Primary elections will be held in three states on Tuesday, but the biggest question voters must face isn’t on the ballot.

It’s worry that simply going to the polls could lead to potentially deadly infection by the Covid-19 coronavirus.

Fear of exposure to the virus is likely to reduce the turnout in Florida, Illinois and Arizona.

Ohio was also supposed to hold its primary, but Gov. Mike DeWine (R) moved to delay it. Since he needs court permission to do so, he planned to file suit to put off in-person voting, following CDC guidelines against gatherings of 50 or more people.

“This should extend the period of time (to vote) so that people will not have to choose between their constitutional rights and their health,” DeWine said.

The Ohio primary is now expected to be held in June.

A total of 577 Democratic National Convention delegates were supposed to be up for grabs in the four states on Tuesday.

Joe Biden had been hoping to lock up the Democratic nomination with a good showing, but the demographics of his base support may hinder that.

As the Washington Post reports, Biden “has had strong support from older voters, who are more at risk to suffer serious health issues if they contract Covid-19.”

The same concern applies to poll workers, many of them retirees. Election officials have scrambled to replace those who’ve said they will not show up on Tuesday.

“While many jurisdictions have emergency plans in cases of natural disasters or power grid failures, there has been little planning for a health pandemic that could keep the public quarantined inside their homes,” experts told the Post.

“I don’t think we’ve really considered a scenario like this. I haven’t seen anything on this scope and scale,” said Jennifer Morrell, a former election official in Utah and Colorado and partner with the consulting firm Elections Group.

Along with the likelihood of low turnouts, there is an opposite threat: long lines at under-staffed polling places, which — even combined with “social distancing” — would increase the chance of virus exposure.

Tuesday’s biggest prize for the two remaining Democratic candidates — Biden and Sen. Bernie Sanders (D-VT) — is Florida, a perennial battleground state and one with a huge bloc of Latino voters. Florida will send 219 delegates to the nominating convention.
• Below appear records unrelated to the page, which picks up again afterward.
Lemma insert_layer_ok ix new nd ep lyr : hnsw_wf ix -> nodes ix !! new = Some nd -> (lyr < length (neighbours nd))%nat ->
  (ep < length (nodes ix))%nat ->
  exists ix' ep' nd', insert_layer new (Ok (ix, ep)) lyr = Ok (ix', ep') /\ hnsw_wf ix' /\ same_shape ix ix' /\
    nodes ix' !! new = Some nd' /\ length (neighbours nd') = length (neighbours nd) /\ (ep' < length (nodes ix'))%nat.
Proof.
  intros Hwf Hnd Hlyr Hep. pose proof (lookup_lt_Some _ _ _ Hnd) as Hnew. unfold insert_layer. cbn [mbind res_bind].
  assert (lyr <= 16)%nat as H16.
  { pose proof (w_nodes ix Hwf) as Hw. rewrite Forall_forall in Hw.
    destruct (Hw nd) as [_ ?]; [by eapply list_elem_of_lookup_2|lia]. }
  destruct (search_node_ok ix new ep (ef_build ix) lyr Hwf Hnew Hep) as (out & -> & Ho & Hndo & Hl). cbn [mbind res_bind].
  fold (layer_cap ix lyr).
  destruct (select_ok ix new (layer_cap ix lyr) out Hndo) as (sel & -> & Hlk & Hc).
  { intros c Hc. rewrite Forall_forall in Ho. by apply Ho. }
  cbn [mbind res_bind].
  destruct (set_layer_ok ix new nd lyr sel (wf_wf_but _ _ _ Hwf) Hnd Hlyr)
    as (ix1 & -> & Hs1 & (nd1 & Hnd1 & Hn1) & _ & _ & Hwf1). specialize (Hwf1 Hlk Hc). cbn [mbind res_bind].
  assert (length (nodes ix1) = length (nodes ix)) as Hlen1 by apply Hs1.
  destruct (link_backs_ok lyr new sel H16 ix1 (layer_cap ix lyr)) as (ix2 & -> & Hwf2 & Hs2 & Hnew2).
  - by rewrite (layer_cap_same ix ix1).
  - done.
  - by rewrite Hlen1.
  - intros nb Hnb. rewrite Hlen1. destruct Hlk as (_ & Hni & Hr). split; [by apply Hr|]. by intros ->.
  - cbn [mbind res_bind]. assert (same_shape ix ix2) as Hs by (by etransitivity).
    assert (length (nodes ix2) = length (nodes ix)) as Hlen2 by apply Hs.
    eexists ix2, _, nd1. split_and!; [done..|by rewrite Hnew2|by rewrite Hn1, length_insert|].
    rewrite Hlen2. by eapply head_or_ok.
Qed.

Lemma insert_layers_ok new lyrs : forall ix nd ep, hnsw_wf ix -> nodes ix !! new = Some nd ->
  (forall lyr, lyr ∈ lyrs -> (lyr < length (neighbours nd))%nat) -> (ep < length (nodes ix))%nat ->
  exists ix' ep', foldl (insert_layer new) (Ok (ix, ep)) lyrs = Ok (ix', ep') /\ hnsw_wf ix' /\ same_shape ix ix'.
Proof.
  induction lyrs as [|lyr lyrs IH]; intros ix nd ep Hwf Hnd Hl Hep; [by exists ix, ep|]. cbn [foldl].
  destruct (insert_layer_ok ix new nd ep lyr Hwf Hnd (Hl lyr ltac:(left)) Hep) as (ix1 & ep1 & nd1 & -> & Hwf1 & Hs1 & Hnd1 & Hln1 & Hep1).
  destruct (IH ix1 nd1 ep1 Hwf1 Hnd1) as (ix' & ep' & E & Hwf' & Hs'); [|done|].
  - intros l Hin. rewrite Hln1. apply Hl. by right.
  - exists ix', ep'. split_and!; [done..|by etransitivity].
Qed.

(** The node appended without links. *)
Lemma append_wf ix v key level r : hnsw_wf ix -> length v = dim ix -> (level <= 16)%nat -> is_Some (entry_point ix) ->
  hnsw_wf (set_rng r (set_nodes (nodes ix ++ [mkNode v key (replicate (S level) [])]) ix)).
Proof.
  intros [Wn Wl We Wv Wp] Hv Hlv Hep. split; cbn; [|intros i nd l ns Hi Hl| |done|done].
  - apply Forall_app. split; [done|]. apply Forall_singleton. split; cbn; [done|]. rewrite length_replicate. lia.
  - unfold layer_cap. cbn. rewrite length_app. cbn. apply lookup_app_Some in Hi as [Hi|[Hge Hi]].
    + destruct (Wl i nd l ns Hi Hl) as [(? & ? & Hr) ?]. split; [|done]. split_and!; [done..|].
      intros j Hj. specialize (Hr j Hj). lia.
    + apply list_lookup_singleton_Some in Hi as [_ <-]. change (replicate (S level) ([] : list nat) !! l = Some ns) in Hl.
      apply lookup_replicate in Hl as [-> _]. split; [|cbn; lia]. split; [constructor|]. split; [apply not_elem_of_nil|].
      intros j Hj. by apply not_elem_of_nil in Hj.
  - destruct Hep as [ep Hep]. rewrite Hep in We |- *. rewrite length_app. lia.
Qed.

Lemma length_normalize v v' : normalize v = Some v' -> length v' = length v.
Proof. unfold normalize. destruct (f_ltb _ _); [done|]. injection 1 as <-. apply length_fmap. Qed.

(** The vectors of an index and their keys, in insertion order. *)
Definition contents ix : list (bytes * list f32) := (fun nd => (key nd, vector nd)) <$> nodes ix.

Lemma same_shape_contents ix ix' : same_shape ix ix' -> contents ix' = contents ix.
Proof.
  intros (Hl & Hn & _). unfold contents. apply list_eq. intros i. rewrite !list_lookup_fmap.
  destruct (nodes ix !! i) as [nd|] eqn:Hi.
  - destruct (Hn i nd Hi) as (nd' & -> & Hv & Hk). cbn. by rewrite Hv, Hk.
  - rewrite (proj2 (lookup_ge_None (nodes ix') i)); [done|]. rewrite Hl. by apply lookup_ge_None.
Qed.

(** What an insertion leaves: the vector is appended, every other is kept, and the
    top layer is the highest level so far. *)
Definition added ix (key : bytes) (v' : list f32) ix' : Prop :=
  hnsw_wf ix' /\ contents ix' = contents ix ++ [(key, v')] /\ dim ix' = dim ix /\ m ix' = m ix /\
  ef_build ix' = ef_build ix /\ ef_search ix' = ef_search ix /\
  (entry_level ix' = Nat.max (match entry_point ix with Some _ => entry_level ix | None => 0%nat end) (random_level ln exp ix).1).

Lemma set_entry_wf ix ep level : hnsw_wf ix -> (ep < length (nodes ix))%nat -> (level <= 16)%nat -> hnsw_wf (set_entry ep level ix).
Proof. intros [Wn Wl We Wv Wp] Hep Hl. by split. Qed.

Lemma first_wf ix v key level r : hnsw_wf ix -> length v = dim ix -> (level <= 16)%nat -> nodes ix = [] ->
  hnsw_wf (set_entry 0 level (set_rng r (set_nodes [mkNode v key (replicate (S level) [])] ix))).
Proof.
  intros [Wn Wl We Wv Wp] Hv Hlv Hnil. split; cbn; [|intros i nd l ns Hi Hl|lia|done|done].
  - apply Forall_singleton. split; cbn; [done|]. rewrite length_replicate. lia.
  - apply list_lookup_singleton_Some in Hi as [_ <-]. change (replicate (S level) ([] : list nat) !! l = Some ns) in Hl.
    apply lookup_replicate in Hl as [-> _]. split; [|cbn; lia]. split; [constructor|]. split; [apply not_elem_of_nil|].
    intros j Hj. by apply not_elem_of_nil in Hj.
Qed.

Lemma add_ok ix key v v' : hnsw_wf ix -> length v = dim ix -> normalize v = Some v' ->
  exists ix', add ln exp ix key v = Ok ix' /\ added ix key v' ix'.
Proof.
  intros Hwf Hv Hn. unfold add. rewrite Hv, Nat.eqb_refl. cbn [negb]. rewrite Hn. unfold added.
  pose proof (length_normalize _ _ Hn) as Hlv. rewrite Hv in Hlv.
  pose proof (random_level_bound ix) as Hlev. destruct (random_level ln exp ix) as [level r]. cbn [fst] in Hlev |- *.
  pose proof (w_entry ix Hwf) as We. cbn [set_rng set_nodes entry_point entry_level].
  destruct (entry_point ix) as [ep|] eqn:Eep.
  2: { eexists. split; [done|]. rewrite We. split; [by apply first_wf|]. unfold contents. cbn. by rewrite We. }
  set (ix1 := set_rng _ _). set (nd := mkNode v' key (replicate (S level) [])). set (new := length (nodes ix)).
  assert (hnsw_wf ix1) as Hwf1 by (apply append_wf; [done..|by rewrite Eep]).
  assert (nodes ix1 !! new = Some nd) as Hnd by (apply list_lookup_middle; done).
  assert (length (nodes ix1) = S new) as Hlen by (cbn; rewrite length_app; cbn; unfold new; lia).
  destruct (descend_ok ix1 new (rev (seq (S level) (entry_level ix - level))) Hwf1 ltac:(lia) ep ltac:(unfold new in *; lia))
    as (ep1 & -> & Hep1). cbn [mbind res_bind].
  destruct (insert_layers_ok new (rev (seq 0 (S (Nat.min level (entry_level ix))))) ix1 nd ep1 Hwf1 Hnd) as (ix2 & ep2 & -> & Hwf2 & Hs2).
  - intros lyr Hin. rewrite list_elem_of_In, <- in_rev, in_seq in Hin. cbn [nd neighbours]. rewrite length_replicate. lia.
  - done.
  - cbn [mbind res_bind]. eexists. split; [done|]. pose proof (same_shape_contents _ _ Hs2) as Hc.
    destruct Hs2 as (Hl2 & _ & Hd & Hm & _ & Hb & Hsr & _ & Hlv2 & _). cbn in Hl2, Hd, Hm, Hb, Hsr, Hlv2.
    assert (contents ix1 = contents ix ++ [(key, v')]) as Hc1 by (unfold contents; cbn; by rewrite fmap_app).
    rewrite Hc1 in Hc. destruct (Nat.ltb_spec (entry_level ix) level).
    + split_and!; try done; [|cbn; lia]. apply set_entry_wf; [done| |done]. rewrite Hl2, length_app. cbn. unfold new. lia.
    + split_and!; try done. lia.
Qed.
End ok.

(** ** A beam that can hold every vector *)
Lemma nodup_bounded (l : list nat) n : NoDup l -> (forall i, i ∈ l -> (i < n)%nat) -> (length l <= n)%nat.
Proof.
  intros Hnd Hl. rewrite <- (length_seq n 0). apply submseteq_length, NoDup_submseteq; [done|].
  intros i Hi. apply elem_of_seq. specialize (Hl i Hi). lia.
Qed.

Lemma nodup_all (l : list nat) n i : NoDup l -> (forall j, j ∈ l -> (j < n)%nat) -> (n <= length l)%nat -> (i < n)%nat -> i ∈ l.
Proof.
  intros Hnd Hl Hn Hi. assert (l ≡ₚ seq 0 n) as ->; [|apply elem_of_seq; lia].
  apply submseteq_length_Permutation; [|by rewrite length_seq]. apply NoDup_submseteq; [done|].
  intros j Hj. apply elem_of_seq. specialize (Hl j Hj). lia.
Qed.

(** The links of one layer. *)
Definition linked (ix : HnswIndex) (layer : nat) (i j : nat) : Prop :=
  exists nd ns, nodes ix !! i = Some nd /\ neighbours nd !! layer = Some ns /\ j ∈ ns.

Section complete.
Context `{HL : HeapLaws}.
Variable ix : HnswIndex.
Let n := length (nodes ix).
Variable layer : nat.
Hypothesis Hlinks : forall i nd l ns, nodes ix !! i = Some nd -> neighbours nd !! l = Some ns -> forall j, j ∈ ns -> (j < n)%nat.
Variable dist : nat -> res bytes f32.
Variable distf : nat -> f32.
Hypothesis Hdist : forall i, (i < n)%nat -> dist i = Ok (distf i).
Variables (ep ef : nat).
Hypothesis Hef : (n <= ef)%nat.

(** Every visited node is a result, and, but for the nodes of [open], each visited
    node waits to be expanded or has its neighbours visited. *)
Record full (open : list nat) (b : Beam) : Prop := {
  f_inv : beam_inv ix distf ef b;
  f_all : forall i, i ∈ b.1.1 -> i ∈ b.2.*2;
  f_closed : forall i j, i ∈ b.1.1 -> linked ix layer i j -> i ∈ open \/ j ∈ b.1.1 \/ i ∈ b.1.2.*2;
  f_ep : ep ∈ b.1.1
}.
Arizona, also heavily Latino, will send 67.

Biden is playing catch-up when it comes to engaging Latino voters and is weighed down by anger over the high rate of deportations during the Obama administration, which left scars for many immigrants and their families,” says the Associated Press. The Obama administration deported more than 3 million people between 2009 and 2017.

In contrast, Sanders has enjoyed strong Latino support, particularly in western states where President Trump’s “stop ‘em at the border” and deportation policies are widely loathed.

You cannot depend on people’s hatred or fear of Trump to inspire them to turn out in droves for Vice President Biden,” said Tomás Robles of LUCHA, an Arizona Latino group that has endorsed Sanders. “Bernie has worked hard to motivate Latinos as a base.”

However hard he’s worked, Sanders may be losing some of his Latino advantage, particularly in Florida, where his past praise of certain actions by Cuba’s socialist dictator Fidel Castro has riled Cuban émigrés.

Still, the big issue is fear of the virus.

Catherine Turcer, executive director of Common Cause Ohio, told the Post that the public’s fears could “overtake their desire to vote” — though she encouraged people who feel comfortable to turn out.

“We’re asking people to go into pretty confined conditions, and even with all sorts of wipes and the things that can be done to make things safe, it is anxiety-provoking,” she said.

UPDATE: A judge in Ohio has denied a request to delay the primary, citing the late hour of the request.